NAME OF TENNIS CLINIC PARTICIPANT: ______________________________________

          IN CONSIDERATION of my participation as a voluntary tennis clinic participant at the annual CCITC NATIONAL "LIVING HEALTHY" SENIOR TEAM TENNIS "DOUBLES" TOURNAMENT, CBRM, Cape Breton Island" (hereafter cited as "said CCITC Tennis Tournament"), and of my use of facilities associated with the tournament, I do hereby waive, release and forever discharge the CCITC, the Cape Breton Regional Municipality, and all respective officers, agents, employees, representatives, executors, and all others from any and all responsibilities or liability for injuries or damages resulting from my participation in any voluntary tennis clinic at the "said CCITC Tennis Tournament," or in any related activity, including but not limited to: practices, competitions, meetings, travel, and social events.
          I UNDERSTAND that my clinic participation at the "said CCITC Tennis Tournament," is strictly voluntary, and that I assume the risk for harm or injuries caused by such participation. I have been strongly advised that I should have sufficient insurance coverage.
          SINCE PARTICIPATION in Physical activity may involve increased risk or personal injury, I hereby acknowledge that participation in any voluntary tennis clinic at the "said CCITC Tennis Tournament," often involve exposure to risks of injury, minor to serious, including permanent disability a/o death. These type of injures may result from my own actions or inactions of others, or a combination of both. IT IS RECOMMENDED that I consult with a physician prior to participating in physical activity. I do hereby declare myself to be physically sound and suffering from no condition, impairment, disease, infirmity, or other illness that would prevent or impair my participation in any voluntary tennis clinic activities at the "said CCITC Tennis Tournament," a/o facilities a/o equipment.
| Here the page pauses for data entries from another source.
(* ===== verification/Actions.v ===== *)
(** * [plugin/actions.rs]: built-in steps, [black_hole] and [redirect]

    A built-in step is parsed from the text of a sequence and applied to the
    context without suspending. *)
From S2P Require Import Prelude RustStr RustNet Error Hickory HickoryDemo External PublicIp.
From S2P Require Import DnsUtil Context Upstream Shard Task.

(** @src src/src/plugin/mod.rs 21-28 Action *)
Inductive Action : Type := ActContinue | ActAccept | ActReturn | ActGoto (tag : string).
#[export] Instance Action_eq_dec : EqDecision Action.
Proof. solve_decision. Defined.

Section actions.
Context {H : Hickory}.

(** @src src/src/plugin/actions.rs 8-20 Builtin *)
Inductive Builtin : Type :=
| BAccept
| BReturn
| BReject (rcode : ResponseCode)
| BDropResp
| BTtl (min max : Z)
| BPreferV4
| BPreferV6
| BMark (m : Z)
| BGoto (tag : string)
| BNoEcs.

(** @src src/src/plugin/actions.rs 123-141 parse_ttl_range *)
Definition parse_ttl_range (spec : string) : Res (Z * Z) :=
  match split_once "-" spec with
  | Some (a, b) =>
      let? min := ok_or (parse_uint u32_max (trim a)) (ErrConfig "bad ttl minimum") in
      let? max := ok_or (parse_uint u32_max (trim b)) (ErrConfig "bad ttl maximum") in
      if (max <? min)%Z then Err (ErrConfig "ttl minimum must not exceed maximum")
      else Ok (min, max)
  | None =>
      let? v := ok_or (parse_uint u32_max spec) (ErrConfig "bad ttl") in
      Ok (v, v)
  end.

(** @src src/src/plugin/actions.rs 23-65 Builtin::parse *)
Definition builtin_parse (s : string) : Res Builtin :=
  let s := trim s in
  let parts := split_whitespace s in
  let head := default "" (parts !! 0%nat) in
  let next := parts !! 1%nat in
  if decide (head = "accept") then Ok BAccept
  else if decide (head = "return") then Ok BReturn
  else if decide (head = "drop_resp" ∨ head = "drop") then Ok BDropResp
  else if decide (head = "prefer_ipv4") then Ok BPreferV4
  else if decide (head = "prefer_ipv6") then Ok BPreferV6
  else if decide (head = "reject") then Ok (BReject (rcode_from_str (default "REFUSED" next)))
  else if decide (head = "ttl") then
    let? spec := ok_or next (ErrConfig "ttl needs a value or range") in
    let? (min, max) := parse_ttl_range spec in
    Ok (BTtl min max)
  else if decide (head = "mark") then
    let? n := ok_or (parse_uint u32_max (default "0" next)) (ErrConfig "bad mark") in
    Ok (BMark n)
  else if decide (head = "goto" ∨ head = "jump") then
    let? tag := ok_or next (ErrConfig "goto needs a tag") in
    Ok (BGoto (trim_start_matches "$" tag))
  else if decide (head = "no_ecs" ∨ head = "_no_ecs") then Ok BNoEcs
  else Err (ErrConfig ("unknown builtin exec `" +:+ head
                       +:+ "` (did you forget `$` for a plugin tag?)")).

(** @src src/src/plugin/actions.rs 67-80 Builtin::label *)
Definition builtin_label (b : Builtin) : string :=
  match b with
  | BAccept => "accept"
  | BReturn => "return"
  | BReject c => "reject " +:+ rcode_display c
  | BDropResp => "drop_resp"
  | BTtl min max => "ttl " +:+ show_Z min +:+ "-" +:+ show_Z max
  | BPreferV4 => "prefer_ipv4"
  | BPreferV6 => "prefer_ipv6"
  | BMark m => "mark " +:+ show_Z m
  | BGoto t => "goto " +:+ t
  | BNoEcs => "no_ecs"
  end.

(** @src src/src/plugin/actions.rs 82-120 Builtin::apply *)
Definition builtin_apply (b : Builtin) : M QueryContext (Res Action) := λ ctx,
  match b with
  | BAccept => Ret ctx (Ok ActAccept)
  | BReturn => Ret ctx (Ok ActReturn)
  | BReject c => Ret (reject c ctx) (Ok ActAccept)
  | BDropResp => Ret (drop_response ctx) (Ok ActContinue)
  | BTtl min max =>
      if (max <? min)%Z then Ret ctx (Err (ErrConfig "ttl minimum must not exceed maximum"))
      else match apply_ttl_clamp min max ctx with
           | Some ctx => Ret ctx (Ok ActContinue)
           | None => Panic "assertion failed: min <= max"
           end
  | BPreferV4 => Ret (prefer_ipv4 ctx) (Ok ActContinue)
  | BPreferV6 => Ret (prefer_ipv6 ctx) (Ok ActContinue)
  | BMark m => Ret (add_mark m ctx) (Ok ActContinue)
  | BGoto t => Ret ctx (Ok (ActGoto t))
  | BNoEcs =>
      let ctx := with_query (remove_ecs (c_query ctx)) ctx in
      Ret (with_strip_ecs_on_reply true ctx) (Ok ActContinue)
  end.

(** ** [black_hole] *)

(** @src src/src/plugin/actions.rs 146-148 Blackhole *)
Record Blackhole : Type := mkBlackhole { bh_rcode : ResponseCode }.

(** ** [redirect] *)

(** @src src/src/plugin/actions.rs 169-171 Redirect *)
Record Redirect : Type := mkRedirect { rd_rules : list (string * Name) }.

Context {Y : Yaml}.

(** @src src/src/plugin/actions.rs 151-158 Blackhole::from_args *)
Definition blackhole_from_args (args : YValue) : Blackhole :=
  mkBlackhole (match yget_as y_as_str "rcode" args with
               | Some s => rcode_from_str s
               | None => rc_NXDomain
               end).

(** @src src/src/plugin/actions.rs 163-166 Blackhole::exec *)
Definition blackhole_exec (b : Blackhole) : M QueryContext (Res Action) := λ ctx,
  Ret (reject (bh_rcode b) ctx) (Ok ActContinue).

(** The closure [add].
    @src src/src/plugin/actions.rs 174-215 Redirect::from_args *)
Definition redirect_add (rules : list (string * Name)) (from to : string) : Res (list (string * Name)) :=
  let? from_name := map_err (λ e, ErrConfig ("bad redirect source `" +:+ from +:+ "`: " +:+ e))
                      (name_from_ascii from) in
  let? to_name := map_err (λ e, ErrConfig ("bad redirect target `" +:+ to +:+ "`: " +:+ e))
                    (name_from_ascii to) in
  Ok (rules ++ [(to_ascii_lowercase (trim_end_matches "." (name_to_ascii from_name)), to_name)]).

(** @src src/src/plugin/actions.rs 174-215 Redirect::from_args *)
Definition redirect_from_args (args : YValue) : Res Redirect :=
  let? rules :=
    match yget "rules" args with
    | None => Ok []
    | Some rules =>
        match yview rules with
        | YMapping map =>
            result_foldM (λ rules '(k, v),
              let? from := ok_or (y_as_str k) (ErrConfig "redirect source must be a string") in
              let? to := ok_or (y_as_str v) (ErrConfig "redirect target must be a string") in
              redirect_add rules from to) [] map
        | YSequence seq =>
            result_foldM (λ rules item,
              let? s := ok_or (y_as_str item) (ErrConfig "redirect rule must be a string") in
              match split_whitespace s with
              | [from; to] => redirect_add rules from to
              | _ => Err (ErrConfig "redirect rule needs source and target")
              end) [] seq
        | _ => Err (ErrConfig "redirect rules must be a map or list")
        end
    end in
  Ok (mkRedirect rules).

(** The test of one rule against a lower-cased name without final dot. *)
Definition redirect_matches (qn from : string) : bool :=
  let from := trim_end_matches "." from in
  bool_decide (qn = from) || ends_with ("." +:+ from) qn.

(** @src src/src/plugin/actions.rs 220-231 Redirect::exec *)
Definition redirect_exec (r : Redirect) : M QueryContext (Res Action) := λ ctx,
  let qn := to_ascii_lowercase (trim_end_matches "." (qname_str ctx)) in
  match find_first (λ '(from, _), redirect_matches qn from) (rd_rules r) with
  | Some (_, to) =>
      (do! modify (rewrite_name to) in
       do! push_trace "redirect" "rewrite" (qn +:+ " -> " +:+ name_display to) in
       ret (Ok ActContinue)) ctx
  | None => Ret ctx (Ok ActContinue)
  end.
End actions.

(** ** No plugin returns [Goto]

    Only a built-in step does, and the sequence that holds it acts on it. *)
Definition no_goto (r : Res Action) : Prop := ∀ t, r ≠ Ok (ActGoto t).
Definition never_goto `{Hickory} (m : M QueryContext (Res Action)) : Prop :=
  ∀ c, returns no_goto (m c).

Ltac goto_auto :=
  repeat first
    [ progress intros | done | progress cbv zeta beta
    | progress cbn [returns ret modify get sync]
    | apply returns_bind | apply returns_bind_res | apply returns_task_bind | case_match ].

(** ** The actions keep to the request *)
Section actions_steps.
Context {H : Hickory} {HL : HickoryLaws H}.
Context (P : Protocol) (HP : ambient P).

Lemma steps_builtin_apply b : steps P (builtin_apply b).
Proof.
  intros c _. destruct b; simpl; try reflexivity; try (by apply ctx_step_same).
  - destruct (Z.ltb_spec max min) as [Hlt|Hle]; [simpl; reflexivity|].
    destruct (apply_ttl_clamp_Some min max c Hle) as [c' Hc]. rewrite Hc. simpl. eauto with ferrum.
  - apply ctx_step_filter_answers.
  - apply ctx_step_filter_answers.
  - apply ctx_step_same; simpl; [done|apply queries_remove_ecs|done..].
Qed.

Lemma steps_blackhole_exec b : steps P (blackhole_exec b).
Proof. intros c _. apply ctx_step_reject. Qed.

Lemma steps_redirect_exec r : steps P (redirect_exec r).
Proof.
  unfold redirect_exec. intros c Hc. destruct (find_first _ _) as [[from to]|]; [|simpl; reflexivity].
  eapply (steps_from P HP); [steps_auto; apply ctx_step_rewrite_name|reflexivity|done].
Qed.

Lemma never_goto_blackhole_exec b : never_goto (blackhole_exec b).
Proof. unfold never_goto, blackhole_exec. goto_auto. Qed.

Lemma never_goto_redirect_exec r : never_goto (redirect_exec r).
Proof. unfold never_goto, redirect_exec. goto_auto. Qed.
End actions_steps.

#[export] Hint Resolve steps_builtin_apply steps_blackhole_exec steps_redirect_exec : ferrum.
I do acknowledge that I have been informed of the recommendation for a physician's approval prior to my voluntary tennis clinic participation at the "said CCITC Tennis Tournament." I acknowledge that I have either had a physical examination and have been given my physicians permission to participate, or that I have decided to participate without the approval of my physician and do assume all responsibility for my actions.
          MY SIGNATURE certifies that I understand and accept the conditions required for participation at the "said CCITC Tennis Tournament."

Signature: _____________________________________ Date: ____________________

MAIL TO: Eric Krause, Chair, CCITC, 62 Woodill Street, Sydney, Nova Scotia, B1P 4N9. (Please note: This is a free clinic - No charge)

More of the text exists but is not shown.